The birth of an terribly junky statistic on fertility and age

While exercising this morning, I was watching the CBS Morning News. The story was on the fertility of older women.

How long can you wait to have a baby?

The CDC says one in five women now wait until they're 35 or older to have their first child - a decision that often comes with anxiety about their biological clocks.

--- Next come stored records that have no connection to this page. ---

(** One entry of [sessionHistory]. *)
Record Session : Type := {
  session_text : string;
  session_duration : Z;
  session_feedback : list string;
  session_score : Z;
  session_fillerStats : gmap string nat;
}.

(** The state of the component ([useState]). *)
Record State : Type := {
  isRecording : bool;
  transcript : string;
  sessionHistory : list Session;
  suggestions : list string;
  timer : Z;
}.

(** [stopRecording], a synchronous handler: it reads [transcript] and
    [timer] of the render it belongs to, and [setSessionHistory] gets an
    updater, applied to the history of that moment.  (Stopping the
    recognition service and the interval are outside the state.) *)
Definition stopRecording (st : State) : State :=
  let newSuggestions := generateSuggestions (transcript st) (timer st) in
  {| isRecording := false;
     transcript := transcript st;
     suggestions := feedback newSuggestions;
     sessionHistory :=
       {| session_text := transcript st;
          session_duration := timer st;
          session_feedback := feedback newSuggestions;
          session_score := score newSuggestions;
          session_fillerStats := fillerStats newSuggestions |}
       :: sessionHistory st;
     timer := timer st |}.

End App.

(** ** PracticeDemoPro (the second component) *)

Module Pro.
Import JsString.

Definition fillerWords : list string :=
  ["uh"; "um"; "like"; "you know"; "actually"].

(** [list.includes(w)] *)
Definition includes_string (l : list string) (w : string) : bool :=
  existsb (String.eqb w) l.

(** The first [words.forEach]: [fillerCount++] for a token whose lower case
    is in the vocabulary. *)
Definition count_step (fillerCount : nat) (w : string) : nat :=
  if includes_string fillerWords (toLowerCase w) then S fillerCount else fillerCount.

Definition count_fillers (words : list string) : nat :=
  fold_left count_step words 0%nat.

(** What [wordFrequency] holds under a key: a count, or the text that
    [+ 1] makes of a member inherited from [Object.prototype]. *)
Inductive freq : Type :=
  | Count (n : nat)
  | Text.

(** The own properties of [wordFrequency], in creation order. *)
Fixpoint own (o : list (string * freq)) (key : string) : option freq :=
  match o with
  | [] => None
  | (k, v) :: o' => if String.eqb k key then Some v else own o' key
  end.

Fixpoint assign (o : list (string * freq)) (key : string) (v : freq)
    : list (string * freq) :=
  match o with
  | [] => [(key, v)]
  | (k, v0) :: o' =>
      if String.eqb k key then (k, v) :: o' else (k, v0) :: assign o' key v
  end.

(** The second [words.forEach]:
    [wordFrequency[lw] = (wordFrequency[lw] || 0) + 1].
    An object literal inherits two members with lower-case names.  Reading
    [__proto__] gives an object and writing a text to it changes nothing;
    reading [constructor] before it is an own property gives a function, so
    what is stored is a text, and stays one. *)
Definition frequency_step (o : list (string * freq)) (w : string)
    : list (string * freq) :=
  let lw := toLowerCase w in
  if String.eqb lw "__proto__" then o
  else
    match own o lw with
    | Some (Count n) => assign o lw (Count (n + 1))
    | Some Text => assign o lw Text
    | None =>
        if String.eqb lw "constructor" then assign o lw Text
        else assign o lw (Count 1)
    end.

Definition wordFrequency (words : list string) : list (string * freq) :=
  fold_left frequency_step words [].

(** Keys that are array indices: canonical decimal numerals up to 2^32 - 2. *)
Definition digit (c : ascii) : option N :=
  if between 48 57 (code c) then Some (code c - 48)%N else None.

Fixpoint digits_value (acc : N) (s : string) : option N :=
  match s with
  | EmptyString => Some acc
  | String c s' =>
      match digit c with
      | Some d => digits_value (10 * acc + d)%N s'
      | None => None
      end
  end.

Definition array_index (s : string) : option N :=
  match s with
  | EmptyString => None
  | String c rest =>
      if (code c =? 48)%N && negb (String.eqb rest EmptyString) then None
      else
        match digits_value 0 s with
        | Some v => if (v <=? 4294967294)%N then Some v else None
        | None => None
        end
  end.

Fixpoint insert_index (i : N) (e : string * freq) (l : list (N * (string * freq)))
    : list (N * (string * freq)) :=
  match l with
  | [] => [(i, e)]
  | (j, e') :: l' =>
      if (i <=? j)%N then (i, e) :: l else (j, e') :: insert_index i e l'
  end.

Fixpoint index_entries (o : list (string * freq)) : list (N * (string * freq)) :=
  match o with
  | [] => []
  | (k, v) :: o' =>
      match array_index k with
      | Some i => insert_index i (k, v) (index_entries o')
      | None => index_entries o'
      end
  end.

(** [Object.entries]: array-index keys in ascending order, then the other
    keys in creation order. *)
Definition entries (o : list (string * freq)) : list (string * freq) :=
  (snd <$> index_entries o)
  ++ filter (fun e => array_index (fst e) = None) o.

(** [count > 3]; a text compares as not-a-number. *)
Definition more_than_three (v : freq) : bool :=
  match v with
  | Count n => (3 <? n)%nat
  | Text => false
  end.

Definition repeated (words : list string) : list string :=
  fst <$> filter (fun e => more_than_three (snd e) && (3 <? String.length (fst e))%nat)
            (entries (wordFrequency words)).

(** *** The grammar service *)

(** A match of the response, as the service documents it.  The list of
    replacements may be missing. *)
Record Replacement : Type := { value : string }.

Record Match : Type := {
  offset : Z;
  length : Z;
  message : string;
  replacements : option (list Replacement);
}.

(** What the request can come to: [fetch] rejects, the body is no JSON, or
    there is a JSON value, with or without a list of matches. *)
Inductive Outcome : Type :=
  | NetworkError
  | NotJson
  | Json (matches : option (list Match)).

Record GrammarSuggestion : Type := {
  g_error : string;
  g_suggestion : string;
  g_message : string;
}.

Definition placeholder : string := "—".

(** The callback of [data.matches.map].  [None] is a thrown [TypeError]:
    indexing the replacements of a match that has none. *)
Definition to_suggestion (transcript : string) (m : Match) : option GrammarSuggestion :=
  match replacements m with
  | None => None
  | Some rs =>
      Some {| g_error := substring transcript (offset m) (offset m + length m);
              g_suggestion :=
                match rs with
                | [] => placeholder
                | r :: _ => if String.eqb (value r) EmptyString then placeholder
                            else value r
                end;
              g_message := message m |}
  end.

(** The body of [try]: [None] when anything in it throws. *)
Definition grammar_try (transcript : string) (o : Outcome)
    : option (list GrammarSuggestion) :=
  match o with
  | NetworkError => None
  | NotJson => None
  | Json None => None
  | Json (Some ms) => mapM (to_suggestion transcript) ms
  end.

(** [let grammarSuggestions = []; try { ... } catch (err) { ... }] *)
Definition grammar (transcript : string) (o : Outcome) : list GrammarSuggestion :=
  match grammar_try transcript o with
  | Some l => l
  | None => []
  end.

(** *** The report *)

Record Report : Type := {
  fillerCount : nat;
  repeatedWords : list string;
  grammarSuggestions : list GrammarSuggestion;
  fluencyScore : Z;
  tone : string;
}.

Definition fluency (fillerCount : nat) (words repeatedWords : list string) : Z :=
  let s0 := 10%Z in
  let s1 := if (5 <? fillerCount)%nat then (s0 - 2)%Z else s0 in
  let s2 := if (List.length words <? 10)%nat then (s1 - 2)%Z else s1 in
  let s3 := if (0 <? List.length repeatedWords)%nat then (s2 - 1)%Z else s2 in
  if (s3 <? 0)%Z then 0%Z else s3.

Definition tone_of (fillerCount : nat) (words : list string) : string :=
  if JsNumber.gt_times_tenth (Z.of_nat fillerCount) (Z.of_nat (List.length words))
  then "Hesitant"
  else if (15 <? List.length words)%nat then "Confident"
  else "Neutral".

Definition report (transcript : string) (o : Outcome) : Report :=
  let words := split_ws transcript in
  let fillerCount := count_fillers words in
  let repeatedWords := repeated words in
  {| fillerCount := fillerCount;
     repeatedWords := repeatedWords;
     grammarSuggestions := grammar transcript o;
     fluencyScore := fluency fillerCount words repeatedWords;
     tone := tone_of fillerCount words |}.

(** One entry of [history]. *)
Record Entry : Type := {
  entry_text : string;
  entry_feedback : Report;
  entry_time : string;
}.

(** The state of the component. *)
Record State : Type := {
  transcript : string;
  isRecording : bool;
  feedback : option Report;
  history : list Entry;
}.

(** [recognition.onresult]: the fragments from [resultIndex] on, each
    followed by a space, are joined, and the transcript is the trimmed
    text.  Nothing else gives the transcript a value that is not empty. *)
Definition onresult (fragments : list string) (st : State) : State :=
  let text := fold_left (fun text f => text +:+ f +:+ " ") fragments EmptyString in
  {| transcript := trim text;
     isRecording := isRecording st;
     feedback := feedback st;
     history := history st |}.

(** [analyzeTranscript] is asynchronous.  It reads [transcript] and
    [history] of the render in which it was started ([seen]); the setters
    after the [await] are called with values, so what they write does not
    depend on the state at that later moment ([now]).  [o] is the outcome of
    the request and [time] the clock's text. *)
Definition analyzeTranscript (seen : State) (o : Outcome) (time : string)
    (now : State) : State :=
  if String.eqb (transcript seen) EmptyString then now
  else
    let r := report (transcript seen) o in
    {| feedback := Some r;
       history :=
         history seen
         ++ [{| entry_text := transcript seen;
                entry_feedback := r;
                entry_time := time |}];
       transcript := EmptyString;
       isRecording := isRecording now |}.

(** An analysis with nothing else happening before it completes. *)
Definition analyze (st : State) (o : Outcome) (time : string) : State :=
  analyzeTranscript st o time st.

End Pro.

(** ** Notions of the specification, to compare the code with *)

Module Spec.
Import JsString JsRegExp.

(** A message that is there or not. *)
Definition opt (b : bool) (msg : string) : list string :=
  if b then [msg] else [].

(** The points a filler word costs: 2 from three occurrences on, else 1,
    and nothing when the word does not occur. *)
Definition points (count : nat) : Z :=
  if (0 <? count)%nat then (if (3 <=? count)%nat then 2 else 1)%Z else 0%Z.

Definition total (l : list Z) : Z := fold_right Z.add 0%Z l.

(** The filler messages and points of a list of words, in its order. *)
Definition filler_messages (text : string) (words : list string) : list string :=
  flat_map
    (fun w => opt (0 <? App.count_matches text w)%nat
                (App.filler_message w (App.count_matches text w)))
    words.

Definition filler_points (text : string) (words : list string) : Z :=
  total ((fun w => points (App.count_matches text w)) <$> words).

(** The character before index [i], and the one at it. *)
Definition before (text : string) (i : nat) : option ascii :=
  match i with
  | O => None
  | S j => String.get j text
  end.

(** The word stands at index [i] of the text, whatever the case of the
    letters there, with no word character before or after it. *)
Definition whole_word_at (word text : string) (i : nat) : bool :=
  negb (isWordAt (before text i))
  && String.eqb (toLowerCase (take (String.length word) (drop i text))) word
  && negb (isWordAt (String.get (i + String.length word) text)).
Lemma sextet_digit n : (n < 64)%N -> sextet (base64_digit n) = Some n.
Proof.
  intros B. pose proof (digit_code n) as C. cbv zeta in C.
  unfold sextet. cbv zeta.
  set (c := N_of_ascii (base64_digit n)) in *.
  destruct C as [[R E]|[[R E]|[[R E]|[[E F]|[E F]]]]].
  - replace ((65 <=? c) && (c <=? 90))%N with true
      by (symmetry; apply andb_true_iff; split; apply N.leb_le; lia).
    f_equal. lia.
  - replace ((65 <=? c) && (c <=? 90))%N with false
      by (symmetry; apply andb_false_iff; right; apply N.leb_gt; lia).
    replace ((97 <=? c) && (c <=? 122))%N with true
      by (symmetry; apply andb_true_iff; split; apply N.leb_le; lia).
    f_equal. lia.
  - replace ((65 <=? c) && (c <=? 90))%N with false
      by (symmetry; apply andb_false_iff; left; apply N.leb_gt; lia).
    replace ((97 <=? c) && (c <=? 122))%N with false
      by (symmetry; apply andb_false_iff; left; apply N.leb_gt; lia).
    replace ((48 <=? c) && (c <=? 57))%N with true
      by (symmetry; apply andb_true_iff; split; apply N.leb_le; lia).
    f_equal. lia.
  - rewrite E. subst n. reflexivity.
  - rewrite E. simpl. f_equal. lia.
Qed.

Lemma digit_not_whitespace n : ascii_whitespace (base64_digit n) = false.
Proof.
  pose proof (digit_code n) as C. cbv zeta in C.
  unfold ascii_whitespace. cbv zeta.
  set (c := N_of_ascii (base64_digit n)) in *.
  repeat rewrite orb_false_iff. repeat split; apply N.eqb_neq; lia.
Qed.

Lemma digit_not_pad n : Ascii.eqb (base64_digit n) "="%char = false.
Proof.
  apply Ascii.eqb_neq. intros E.
  pose proof (digit_code n) as C. cbv zeta in C. rewrite E in C.
  simpl in C. lia.
Qed.

Lemma string_filter_app f a b :
  string_filter f (a ++ b) = string_filter f a ++ string_filter f b.
Proof.
  induction a as [|c r IH]; simpl; [reflexivity|].
  destruct (f c); simpl; rewrite IH; reflexivity.
Qed.

Lemma filter_unpadded s :
  string_filter (fun c => negb (ascii_whitespace c)) (unpadded s)
  = unpadded s.
Proof.
  induction s as [|a|a b|a b c r IH] using string_ind3;
    cbn [unpadded string_filter]; cbv zeta;
    rewrite ?digit_not_whitespace; cbn [negb string_filter];
    rewrite ?digit_not_whitespace; cbn [negb string_filter];
    rewrite ?IH; reflexivity.
Qed.

Lemma padding_step a b c r :
  padding (String a (String b (String c r))) = padding r.
Proof.
  unfold padding. cbn [String.length].
  replace (S (S (S (String.length r)))) with (String.length r + 1 * 3)
    by lia.
  rewrite Nat.Div0.mod_add. reflexivity.
Qed.

Lemma btoa_step a b c r :
  btoa (String a (String b (String c r)))
  = String (base64_digit (N_of_ascii a / 4))
      (String (base64_digit (N_of_ascii a mod 4 * 16 + N_of_ascii b / 16))
         (String (base64_digit (N_of_ascii b mod 16 * 4 + N_of_ascii c / 64))
            (String (base64_digit (N_of_ascii c mod 64)) (btoa r)))).
Proof.
  unfold btoa. rewrite padding_step. reflexivity.
Qed.

Lemma length_btoa s : String.length (btoa s) mod 4 = 0.
Proof.
  induction s as [|a|a b|a b c r IH] using string_ind3;
    try reflexivity.
  rewrite btoa_step. cbn [String.length].
  replace (S (S (S (S (String.length (btoa r))))))
    with (String.length (btoa r) + 1 * 4) by lia.
  rewrite Nat.Div0.mod_add. exact IH.
Qed.

Lemma strip_padding_group x0 x1 x2 x3 t :
  String.length t mod 4 = 0 -> t <> EmptyString ->
  strip_padding (String x0 (String x1 (String x2 (String x3 t))))
  = String x0 (String x1 (String x2 (String x3 (strip_padding t)))).
Proof.
  intros M NE.
  destruct t as [|y0 [|y1 t2]]; [congruence|discriminate M|].
  unfold strip_padding. cbn [String.length] in *.
  set (l := String.length t2) in *.
  replace (S (S (S (S (S (S l)))))) with (S (S l) + 1 * 4) at 1 by lia.
  rewrite Nat.Div0.mod_add, M. cbn [Nat.eqb].
  cbn [Nat.sub]. rewrite !Nat.sub_0_r. cbn [substring].
  destruct (String.eqb _ "=="); [reflexivity|].
  destruct (String.eqb _ "="); reflexivity.
Qed.

Lemma btoa_nonempty s : s <> EmptyString -> btoa s <> EmptyString.
Proof.
  destruct s as [|a [|b [|c r]]]; [congruence| | |]; intros _.
  - discriminate.
  - discriminate.
  - rewrite btoa_step. discriminate.
Qed.

Lemma strip_padding_one x0 x1 x2 :
  Ascii.eqb x2 "="%char = false ->
  strip_padding (String x0 (String x1 (String x2 "=")))
  = String x0 (String x1 (String x2 EmptyString)).
Proof.
  intros E. cbv -[Ascii.eqb]. rewrite E. reflexivity.
Qed.

Lemma strip_padding_none x0 x1 x2 x3 :
  Ascii.eqb x3 "="%char = false ->
  strip_padding (String x0 (String x1 (String x2 (String x3 EmptyString))))
  = String x0 (String x1 (String x2 (String x3 EmptyString))).
Proof.
  intros E. cbv -[Ascii.eqb]. rewrite E.
  destruct (Ascii.eqb x2 "="); reflexivity.
Qed.

Lemma strip_btoa s : strip_padding (btoa s) = unpadded s.
Proof.
  induction s as [|a|a b|a b c r IH] using string_ind3.
  - reflexivity.
  - reflexivity.
  - apply strip_padding_one, digit_not_pad.
  - rewrite btoa_step. destruct r as [|d r'].
    + apply strip_padding_none, digit_not_pad.
    + rewrite strip_padding_group
        by (try apply length_btoa; apply btoa_nonempty; discriminate).
      rewrite IH. reflexivity.
Qed.

Lemma length_unpadded s :
  Nat.eqb (String.length (unpadded s) mod 4) 1 = false.
Proof.
  induction s as [|a|a b|a b c r IH] using string_ind3;
    try reflexivity.
  cbn [unpadded String.length]. cbv zeta. cbn [String.length].
  replace (S (S (S (S (String.length (unpadded r))))))
    with (String.length (unpadded r) + 1 * 4) by lia.
  rewrite Nat.Div0.mod_add. exact IH.
Qed.

Ltac euclid := zify; Z.to_euclidean_division_equations; lia.

Lemma byte_of_ascii a n : (n mod 256 = N_of_ascii a)%N -> byte n = a.
Proof.
  intros E. unfold byte. rewrite E. apply ascii_N_embedding.
Qed.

Author Jean Twenge, of "The Impatient Woman's Guide to Getting Pregnant," and Dr. Joanne Stone of Mount Sinai Medical Center discuss the trend.

Twenge contended that the information about greatly decreased fertility among women over 35 (1 out of 3 not getting pregnant within a year) came from French data from the 1700s. If so, that’s clearly old data and time for an update.

But then she cites a study showing women over 35 have an 82% fertility rate (defined as getting pregnant within a year of trying), which isn’t that much lower than women in their late 20s (86%).

Sounds good, but then Stone noted that this 82% figure excludes women known to be infertile AND is among women who often had already had a child. (Twenge had omitted both of these pertinent facts, and didn’t seem that interested in acknowledging them when they were cited).

I credit CBS Morning News for making sure they had Stone there to clarify and for the interviewers making sure they asked the right question so Twenge’s numbers could be appropriately clarified.